- Exercise -
Between the line containing "since_hours since =>" and the line containing "destruct t as" lies a run of lines; give that run again exactly, with both of those lines, and nothing else from the entries below.

*** Begin section ***

(** ** A planner to run *)

Module PlannerSample.
Definition config : PlannerConfig := mkPlanner 4 true (Some "/home/alice/prefs.md") true (Some (mkHint "ubuntu" "debian" None)).
Definition flags (l : list string) (s : string) : bool := contains "hunter2" s.
Definition build (prefs : option string) (hint : option DistroHint) : string := append_prefs "You plan." prefs.
Definition plan_call (intent : string) : pprog (result PlanningError Plan) :=
  plan_intent (fun s => s) (fun s => s) (fun _ => "{}") toy_from_str flags build "join error" config intent.

(** The provider answers from a script; everything else goes well. *)
Definition answers (output : string) (script : list (result ProviderError Completion)) (X : Type) (e : PlannerEffect X)
    : option X * list (result ProviderError Completion) :=
  match e in PlannerEffect X return option X * _ with
  | Emit _ | LogRejection _ _ _ | Warn _ | SleepMillis _ => (Some tt, script)
  | Complete _ _ _ _ => (head script, tail script)
  | GetCuratedState => (Some (Ok "{}"), script)
  | QueryDaemon _ _ => (Some (Ok output), script)
  | CurrentUser => (Some (Ok "alice"), script)
  | CheckAndConsume => (Some (Ok tt), script)
  | ReadPrefsFile => (Some (Ok (Some "- prefer vim")), script)
  | PlannerPanic => (None, script)
  end.
Definition panics {X} (e : PlannerEffect X) : bool := match e with PlannerPanic => true | _ => false end.
(* ===== verification/Wire.v ===== *)
(** * The messages on the socket

    The JSON forms of the daemon's requests and responses
    (crates/sysknife-daemon/src/dispatcher.rs, lines 225 to 443, the envelopes of
    crates/sysknife-types/src/lib.rs and [DistroId]), as serde derives them from
    their attributes: an enum tagged by its [type] field, snake-case names, newtypes
    as bare strings. What serde writes is a definition here; what it reads back is
    a parameter, because its readers accept more than what was written, and
    [encodes_request] says which values have to be read as which request. *)

From Stdlib Require Import Ascii String NArith Lia.
From stdpp Require Import base list strings.
From S2P Require Import Prelude Json Types Distro Signing Store Program Effects Dispatcher.

(** [Debug] for [str], whose escapes follow Unicode tables. *)
Class StrDebug : Type := str_debug : string -> string.

Section Text.
Context `{StrDebug}.

Definition show_piece (p : piece) : string :=
  match p with Lit s => s | Dbg s => str_debug s end.

Definition show_text (t : text) : string := foldr (fun p s => show_piece p ++ s)%string EmptyString t.

Lemma show_text_lit s : show_text (lit s) = s.
Proof. unfold lit. cbn. apply str_app_nil. Qed.
End Text.

(** ** Values *)

Definition opt_value (o : option string) : json := match o with Some s => JStr s | None => JNull end.
Definition nat_value (n : N) : json := JNum (NPos n).
Definition opt_nat_value (o : option N) : json := match o with Some n => nat_value n | None => JNull end.
Definition strings_value (l : list string) : json := JArr (map JStr l).

Definition preview_value (p : PreviewEnvelope) : json := JObj [
  ("summary", JStr (prv_summary p)); ("risk_level", JStr (risk_str (prv_risk_level p)));
  ("current_state", prv_current_state p); ("proposed_change", prv_proposed_change p);
  ("expected_side_effects", strings_value (prv_expected_side_effects p));
  ("reboot_required", JBool (prv_reboot_required p));
  ("rollback_available", JBool (prv_rollback_available p));
  ("warnings", strings_value (prv_warnings p)); ("request_hash", JStr (prv_request_hash p))].

Definition history_value (h : JobHistoryEntry) : json := JObj [
  ("transaction_id", JStr (jh_transaction_id h)); ("action_name", JStr (jh_action_name h));
  ("risk_level", JStr (risk_str (jh_risk_level h))); ("status", JStr (job_state_str (jh_status h)));
  ("summary", JStr (jh_summary h)); ("created_at", JStr (jh_created_at h))].

(** A variant with fields is an object with the variant's name as its one key. *)
Definition distro_value (d : DistroId) : json :=
  let variant name fields := JObj [(name, JObj fields)] in
  match d with
  | Fedora v => variant "Fedora" [("version", nat_value v)]
  | FedoraSilverblue v => variant "FedoraSilverblue" [("version", nat_value v)]
  | Ubuntu major minor => variant "Ubuntu" [("major", nat_value major); ("minor", nat_value minor)]
  | UbuntuCore major minor => variant "UbuntuCore" [("major", nat_value major); ("minor", nat_value minor)]
  | Debian v => variant "Debian" [("version", opt_nat_value v)]
  | Other id version_id id_like =>
      variant "Other" [("id", JStr id); ("version_id", opt_value version_id); ("id_like", strings_value id_like)]
  end.

Definition collected_value (s : CollectedState) : json := JObj [
  ("host_distro", match cs_host_distro s with Some d => distro_value d | None => JNull end);
  ("host_name", JStr (cs_host_name s)); ("deployment", JStr (cs_deployment s));
  ("services", strings_value (cs_services s)); ("flatpaks", strings_value (cs_flatpaks s));
  ("toolboxes", strings_value (cs_toolboxes s));
  ("layered_packages", strings_value (cs_layered_packages s));
  ("containers", strings_value (cs_containers s)); ("users", strings_value (cs_users s));
  ("machine_id_hash", opt_value (cs_machine_id_hash s))].

Section Responses.
Context `{StrDebug}.

Definition job_result_value (r : JobResult) : json := JObj [
  ("status", JStr (jr_status r)); ("summary", JStr (show_text (jr_summary r)));
  ("warnings", strings_value (map show_text (jr_warnings r))); ("job_id", JStr (jr_job_id r));
  ("needs_reboot", JBool (jr_needs_reboot r)); ("rollback_ref", opt_value (jr_rollback_ref r));
  ("transaction_id", JStr (jr_transaction_id r))].

Definition response_value (r : DaemonResponse) : json :=
  let tagged name fields := JObj (("type", JStr name) :: fields) in
  match r with
  | StateResponse rid state =>
      tagged "state_response" [("request_id", JStr rid); ("state", collected_value state)]
  | PreviewResponse rid preview id =>
      tagged "preview_response" [("request_id", JStr rid); ("preview", preview_value preview);
                                 ("transaction_id", JStr id)]
  | ApprovalResponse rid id receipt =>
      tagged "approval_response" [("request_id", JStr rid); ("transaction_id", JStr id);
                                  ("approval_receipt", JStr receipt)]
  | ApprovalDetailsResponse rid id name preview =>
      tagged "approval_details_response" [("request_id", JStr rid); ("transaction_id", JStr id);
                                          ("action_name", JStr name); ("preview", preview_value preview)]
  | JobStarted rid job id =>
      tagged "job_started" [("request_id", JStr rid); ("job_id", JStr job); ("transaction_id", JStr id)]
  | JobProgress job line => tagged "job_progress" [("job_id", JStr job); ("line", JStr (show_text line))]
  | JobCompleted job result => tagged "job_completed" [("job_id", JStr job); ("result", job_result_value result)]
  | QueryActionResponse rid name output =>
      tagged "query_action_response" [("request_id", JStr rid); ("action_name", JStr name);
                                      ("output", JStr (show_text output))]
  | HistoryResponse rid entries =>
      tagged "history_response" [("request_id", JStr rid); ("entries", JArr (map history_value entries))]
  | CancelResponse rid id => tagged "cancel_response" [("request_id", JStr rid); ("transaction_id", JStr id)]
  | DescribeResponse rid command risk reboot =>
      tagged "describe_response" [("request_id", JStr rid); ("command", JStr (show_text command));
                                  ("risk_level", JStr risk); ("reboot_required", JBool reboot)]
  | ErrorResponse rid category message =>
      tagged "error_response" [("request_id", JStr rid); ("category", JStr category);
                               ("message", JStr (show_text message))]
  | ConflictResponse rid message retry =>
      tagged "conflict_response" [("request_id", JStr rid); ("message", JStr (show_text message));
                                  ("retry_after_seconds", opt_nat_value retry)]
  end.
End Responses.

(** ** Requests *)

(** The field of an object that an [Option<A>] is read from: absent and null are
    both [None]. *)
Definition reads_option {A} (enc : A -> json) (o : option A) (field : option json) : Prop :=
  match o with
  | Some a => field = Some (enc a)
  | None => field = None \/ field = Some JNull
  end.

Definition request_tag (r : DaemonRequest) : string :=
  match r with
  | QueryState _ => "query_state"
  | Preview _ _ _ _ => "preview"
  | ApproveRequest _ _ => "approve"
  | ApprovalDetails _ _ => "approval_details"
  | ExecuteRequest _ _ _ _ _ => "execute"
  | CancelRequest _ _ => "cancel"
  | QueryAction _ _ _ => "query_action"
  | QueryHistory _ _ _ _ _ _ => "query_history"
  | Describe _ _ _ => "describe"
  end.

(** The value is the request: its tag and every field of the variant are there,
    with [#[serde(default)]] a missing [unattended] is false, and fields the
    variant does not have are not looked at. *)
Definition encodes_request (r : DaemonRequest) (v : json) : Prop :=
  let str k s := jget k v = Some (JStr s) in
  let u32 (o : option N) := from_option (fun n => n <= U32_MAX)%N True o in
  str "type" (request_tag r) /\
  match r with
  | QueryState rid => str "request_id" rid
  | Preview rid name params unattended =>
      str "request_id" rid /\ str "action_name" name /\ jget "params" v = Some params
      /\ (jget "unattended" v = Some (JBool unattended) \/ jget "unattended" v = None /\ unattended = false)
  | ApproveRequest rid id | ApprovalDetails rid id | CancelRequest rid id =>
      str "request_id" rid /\ str "transaction_id" id
  | ExecuteRequest rid id name params receipt =>
      str "request_id" rid /\ str "transaction_id" id /\ str "action_name" name
      /\ jget "params" v = Some params /\ str "approval_receipt" receipt
  | QueryAction rid name params | Describe rid name params =>
      str "request_id" rid /\ str "action_name" name /\ jget "params" v = Some params
  | QueryHistory rid limit status_filter action_filter since_hours since =>
      str "request_id" rid
      /\ u32 limit /\ reads_option nat_value limit (jget "limit" v)
      /\ reads_option JStr status_filter (jget "status_filter" v)
      /\ reads_option JStr action_filter (jget "action_filter" v)
      /\ u32 since_hours /\ reads_option nat_value since_hours (jget "since_hours" v)
      /\ reads_option JStr since (jget "since" v)
  end.

(** ** Terminal frames

    A request is answered by one of these; a job that started is first reported by
    other frames. *)
Definition is_final (r : DaemonResponse) : bool :=
  match r with JobStarted _ _ _ | JobProgress _ _ => false | _ => true end.

(** The frames a handler got through to the peer, in order. *)
Definition sent_frame (ev : event) : option DaemonResponse :=
  match ev with
  | mkEvent X e x =>
      match e in effect X return X -> option DaemonResponse with
      | Send r => fun x => match x with Ok _ => Some r | Err _ => None end
      | _ => fun _ => None
      end x
  end.
Definition sent (tr : list event) : list DaemonResponse := omap sent_frame tr.

Definition failed_send (ev : event) : bool :=
  match ev with
  | mkEvent X e x =>
      match e in effect X return X -> bool with
      | Send _ => fun x => match x with Ok _ => false | Err _ => true end
      | _ => fun _ => false
      end x
  end.

Lemma sent_app t1 t2 : sent (t1 ++ t2) = sent t1 ++ sent t2.
Proof. apply omap_app. Qed.

Lemma sent_snoc tr ev : sent (tr ++ [ev]) = sent tr ++ option_list (sent_frame ev).
Proof. by rewrite sent_app. Qed.

(** A frame that got through is a [Send] of the run. *)
Lemma sent_in (tr : list event) r :
  r ∈ sent tr -> exists pre x suf, tr = pre ++ mkEvent _ (Send r) (Ok x) :: suf.
Proof.
  unfold sent. rewrite list_elem_of_omap. intros ([X e x] & Hin & Hs). cbn in Hs.
  apply list_elem_of_split in Hin as (pre & suf & ->).
  destruct e; try discriminate Hs. destruct x as [x|]; [|discriminate Hs]. simplify_eq. by eauto.
Qed.
(** The label of a target can be pasted back: it names that target. *)
Lemma label_roundtrip t :
  match t with Vsock cid port => (cid <= U32_MAX)%N /\ (port <= U32_MAX)%N | Unix _ => True end ->
  try_from_str (label t) = Ok t.
Proof.
  destruct t as [path|cid port]; [intros _; apply label_of_path|]. intros [Hc Hp].
  unfold try_from_str, label. rewrite (proj2 (strip_prefix_spec _ _ _) eq_refl).
  rewrite (proj2 (split_once_spec ":"%char _ (dec_of_N cid) (dec_of_N port))).
  - by rewrite !parse_dec_u32.
  - split; [done|]. by apply (str_all_not_has is_digit), dec_of_N_digits.
Qed.

(** What the client makes of what [recv] answers on the same bytes. *)
Definition client_answer (show_io : IoError -> string) (a : result FramingError bytes) : result string bytes :=
  match a with
  | Ok body => Ok body
  | Err (MessageTooLarge n) => Err ("frame too large: " ++ dec_of_N n ++ " bytes")%string
  | Err (Io e) => Err (show_io e)
  end.

Lemma read_exact_spec0 n st :
  no_io_error st ->
  exists st' wants,
    read_exact n st =
      (if length (carried st) <? n then Err UnexpectedEof else Ok (take n (carried st)), st', wants)
    /\ no_io_error st'
    /\ (n <= length (carried st) -> carried st' = drop n (carried st)).
Proof.
  intros Hst. destruct n as [|n].
  - exists st, []. split_and!; [|done|by rewrite drop_0]. by rewrite take_0.
  - destruct (read_exact_spec (S n) st ltac:(lia) Hst) as (st' & w & E & Hst' & Hd & _). eauto.
Qed.

Lemma read_framed_spec show_io st :
  no_io_error st ->
  exists st', read_framed show_io st = (client_answer show_io (recv_answer (carried st)), st')
    /\ no_io_error st'
    /\ (forall body, recv_answer (carried st) = Ok body ->
        carried st' = drop (length body) (drop 4 (carried st))).
Proof.
  intros Hst. destruct (read_exact_spec0 4 st Hst) as (st1 & w1 & E & Hst1 & Hd1).
  unfold read_framed, recv_answer. rewrite E. clear E.
  destruct (Nat.ltb_spec (length (carried st)) 4); [by exists st1|]. specialize (Hd1 ltac:(lia)).
  cbv zeta. set (len := from_le_bytes (take 4 (carried st))). case_match; [by exists st1|].
  destruct (read_exact_spec0 (N.to_nat len) st1 Hst1) as (st2 & w2 & E2 & Hst2 & Hd2).
  rewrite E2, Hd1 in *. exists st2. split_and!; [by case_match|done|].
  case_match eqn:El; [done|]. intros body [= <-]. apply Nat.ltb_ge in El.
  rewrite Hd2 by done. by rewrite length_take_le by done.
Qed.

(** The client writes the frames the daemon's own sender writes, as long as they are
    within the bound; the client itself does not check the bound, and a larger
    message is refused by its reader. *)
Lemma write_framed_send msg :
  (N.of_nat (length msg) <= MAX_MESSAGE_BYTES)%N -> exists frame, write_framed msg = Ok frame /\ send msg = Ok frame.
Proof.
  intros Hl. unfold write_framed, send.
  rewrite (proj2 (N.ltb_ge U32_MAX _)) by (unfold MAX_MESSAGE_BYTES, U32_MAX in *; lia).
  rewrite (proj2 (N.ltb_ge MAX_MESSAGE_BYTES _)) by done. by eexists.
Qed.

Lemma write_framed_oversized msg frame :
  (MAX_MESSAGE_BYTES < N.of_nat (length msg))%N -> write_framed msg = Ok frame ->
  recv_answer frame = Err (MessageTooLarge (N.of_nat (length msg))).
Proof.
  unfold write_framed. intros Hl H. case_match eqn:E; [done|]. apply N.ltb_ge in E.
  assert (frame = to_le_bytes (N.of_nat (length msg)) ++ msg) as -> by congruence. clear H.
  unfold recv_answer. rewrite (proj2 (Nat.ltb_ge _ 4)) by (rewrite length_app, length_to_le_bytes; lia).
  assert (Ht : from_le_bytes (take 4 (to_le_bytes (N.of_nat (length msg)) ++ msg)) = N.of_nat (length msg))
    by exact (from_to_le_bytes _ E).
  cbv zeta. rewrite Ht. by rewrite (proj2 (N.ltb_lt _ _) Hl).
Qed.

(** The two ends of the socket read frames alike. On every stream, however its
    bytes are cut into segments, the client's reader answers what the daemon's
    answers (an over-long length, a short header or body, or the body) and leaves
    the same bytes for the next read. *)
Theorem both_ends_frame_alike show_io st :
  no_io_error st ->
  exists st1 st2 wants,
    read_framed show_io st = (client_answer show_io (recv_answer (carried st)), st1)
    /\ recv st = (recv_answer (carried st), st2, wants)
    /\ forall body, recv_answer (carried st) = Ok body -> carried st1 = carried st2.
Proof.
  intros Hst. destruct (read_framed_spec show_io st Hst) as (st1 & E1 & _ & H1).
  destruct (recv_spec st Hst) as (st2 & w & E2 & _ & H2 & _).
  exists st1, st2, w. split_and!; [done|done|]. intros body Hb. by rewrite (H1 _ Hb), (H2 _ Hb).
Qed.

Lemma both_ends_frame_alike_witness :
  let st := [Seg [chr 2; chr 0]; Seg [chr 0; chr 0; "h"%char]; Seg ["i"%char; "x"%char]] in
  exists st1 st2 wants,
    read_framed (fun _ => "io") st = (Ok ["h"%char; "i"%char], st1)
    /\ recv st = (Ok ["h"%char; "i"%char], st2, wants) /\ carried st1 = carried st2.
Proof.
  destruct (both_ends_frame_alike (fun _ => "io")
    [Seg [chr 2; chr 0]; Seg [chr 0; chr 0; "h"%char]; Seg ["i"%char; "x"%char]]
    ltac:(repeat constructor)) as (st1 & st2 & w & E1 & E2 & Hc).
  exists st1, st2, w. split_and!; [exact E1|exact E2|exact (Hc _ eq_refl)].
Defined.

*** End section ***

- Written solution -
  | QueryHistory rid limit status_filter action_filter since_hours since =>
      str "request_id" rid
      /\ u32 limit /\ reads_option nat_value limit (jget "limit" v)
      /\ reads_option JStr status_filter (jget "status_filter" v)
      /\ reads_option JStr action_filter (jget "action_filter" v)
      /\ u32 since_hours /\ reads_option nat_value since_hours (jget "since_hours" v)
      /\ reads_option JStr since (jget "since" v)
  end.

(** ** Terminal frames

    A request is answered by one of these; a job that started is first reported by
    other frames. *)
Definition is_final (r : DaemonResponse) : bool :=
  match r with JobStarted _ _ _ | JobProgress _ _ => false | _ => true end.

(** The frames a handler got through to the peer, in order. *)
Definition sent_frame (ev : event) : option DaemonResponse :=
  match ev with
  | mkEvent X e x =>
      match e in effect X return X -> option DaemonResponse with
      | Send r => fun x => match x with Ok _ => Some r | Err _ => None end
      | _ => fun _ => None
      end x
  end.
Definition sent (tr : list event) : list DaemonResponse := omap sent_frame tr.

Definition failed_send (ev : event) : bool :=
  match ev with
  | mkEvent X e x =>
      match e in effect X return X -> bool with
      | Send _ => fun x => match x with Ok _ => false | Err _ => true end
      | _ => fun _ => false
      end x
  end.

Lemma sent_app t1 t2 : sent (t1 ++ t2) = sent t1 ++ sent t2.
Proof. apply omap_app. Qed.

Lemma sent_snoc tr ev : sent (tr ++ [ev]) = sent tr ++ option_list (sent_frame ev).
Proof. by rewrite sent_app. Qed.

(** A frame that got through is a [Send] of the run. *)
Lemma sent_in (tr : list event) r :
  r ∈ sent tr -> exists pre x suf, tr = pre ++ mkEvent _ (Send r) (Ok x) :: suf.
Proof.
  unfold sent. rewrite list_elem_of_omap. intros ([X e x] & Hin & Hs). cbn in Hs.
  apply list_elem_of_split in Hin as (pre & suf & ->).
  destruct e; try discriminate Hs. destruct x as [x|]; [|discriminate Hs]. simplify_eq. by eauto.
Qed.
(** The label of a target can be pasted back: it names that target. *)
Lemma label_roundtrip t :
  match t with Vsock cid port => (cid <= U32_MAX)%N /\ (port <= U32_MAX)%N | Unix _ => True end ->
  try_from_str (label t) = Ok t.
Proof.
  destruct t as [path|cid port]; [intros _; apply label_of_path|]. intros [Hc Hp].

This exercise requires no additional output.